Prompt
The records that follow are to be transcribed word for word.

(Stored data entries)
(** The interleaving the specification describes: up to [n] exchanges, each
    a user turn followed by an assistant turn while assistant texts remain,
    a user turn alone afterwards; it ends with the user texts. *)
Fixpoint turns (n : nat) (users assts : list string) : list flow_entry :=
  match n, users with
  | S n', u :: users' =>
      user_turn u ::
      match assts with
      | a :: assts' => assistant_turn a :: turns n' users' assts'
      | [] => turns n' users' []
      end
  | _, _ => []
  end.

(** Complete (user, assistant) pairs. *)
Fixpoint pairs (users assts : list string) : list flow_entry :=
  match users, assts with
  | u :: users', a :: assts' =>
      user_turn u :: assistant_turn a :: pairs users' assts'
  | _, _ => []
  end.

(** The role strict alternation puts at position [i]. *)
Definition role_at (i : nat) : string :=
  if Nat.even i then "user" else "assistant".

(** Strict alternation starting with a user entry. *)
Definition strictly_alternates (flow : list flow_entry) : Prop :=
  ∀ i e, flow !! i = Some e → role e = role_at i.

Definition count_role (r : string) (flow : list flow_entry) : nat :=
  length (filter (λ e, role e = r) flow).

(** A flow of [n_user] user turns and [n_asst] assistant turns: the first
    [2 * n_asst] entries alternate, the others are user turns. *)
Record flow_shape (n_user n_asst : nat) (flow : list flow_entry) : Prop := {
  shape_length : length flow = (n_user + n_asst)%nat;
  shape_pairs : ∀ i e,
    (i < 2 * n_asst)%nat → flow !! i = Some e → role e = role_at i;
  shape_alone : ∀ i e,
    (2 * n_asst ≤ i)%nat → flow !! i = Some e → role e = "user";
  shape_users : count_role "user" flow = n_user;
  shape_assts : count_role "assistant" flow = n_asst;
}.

Reply
(** The interleaving the specification describes: up to [n] exchanges, each
    a user turn followed by an assistant turn while assistant texts remain,
    a user turn alone afterwards; it ends with the user texts. *)
Fixpoint turns (n : nat) (users assts : list string) : list flow_entry :=
  match n, users with
  | S n', u :: users' =>
      user_turn u ::
      match assts with
      | a :: assts' => assistant_turn a :: turns n' users' assts'
      | [] => turns n' users' []
      end
  | _, _ => []
  end.

(** Complete (user, assistant) pairs. *)
Fixpoint pairs (users assts : list string) : list flow_entry :=
  match users, assts with
  | u :: users', a :: assts' =>
      user_turn u :: assistant_turn a :: pairs users' assts'
  | _, _ => []
  end.

(** The role strict alternation puts at position [i]. *)
Definition role_at (i : nat) : string :=
  if Nat.even i then "user" else "assistant".

(** Strict alternation starting with a user entry. *)
Definition strictly_alternates (flow : list flow_entry) : Prop :=
  ∀ i e, flow !! i = Some e → role e = role_at i.

Definition count_role (r : string) (flow : list flow_entry) : nat :=
  length (filter (λ e, role e = r) flow).

(** A flow of [n_user] user turns and [n_asst] assistant turns: the first
    [2 * n_asst] entries alternate, the others are user turns. *)
Record flow_shape (n_user n_asst : nat) (flow : list flow_entry) : Prop := {
  shape_length : length flow = (n_user + n_asst)%nat;
  shape_pairs : ∀ i e,
    (i < 2 * n_asst)%nat → flow !! i = Some e → role e = role_at i;
  shape_alone : ∀ i e,
    (2 * n_asst ≤ i)%nat → flow !! i = Some e → role e = "user";
  shape_users : count_role "user" flow = n_user;
  shape_assts : count_role "assistant" flow = n_asst;
}.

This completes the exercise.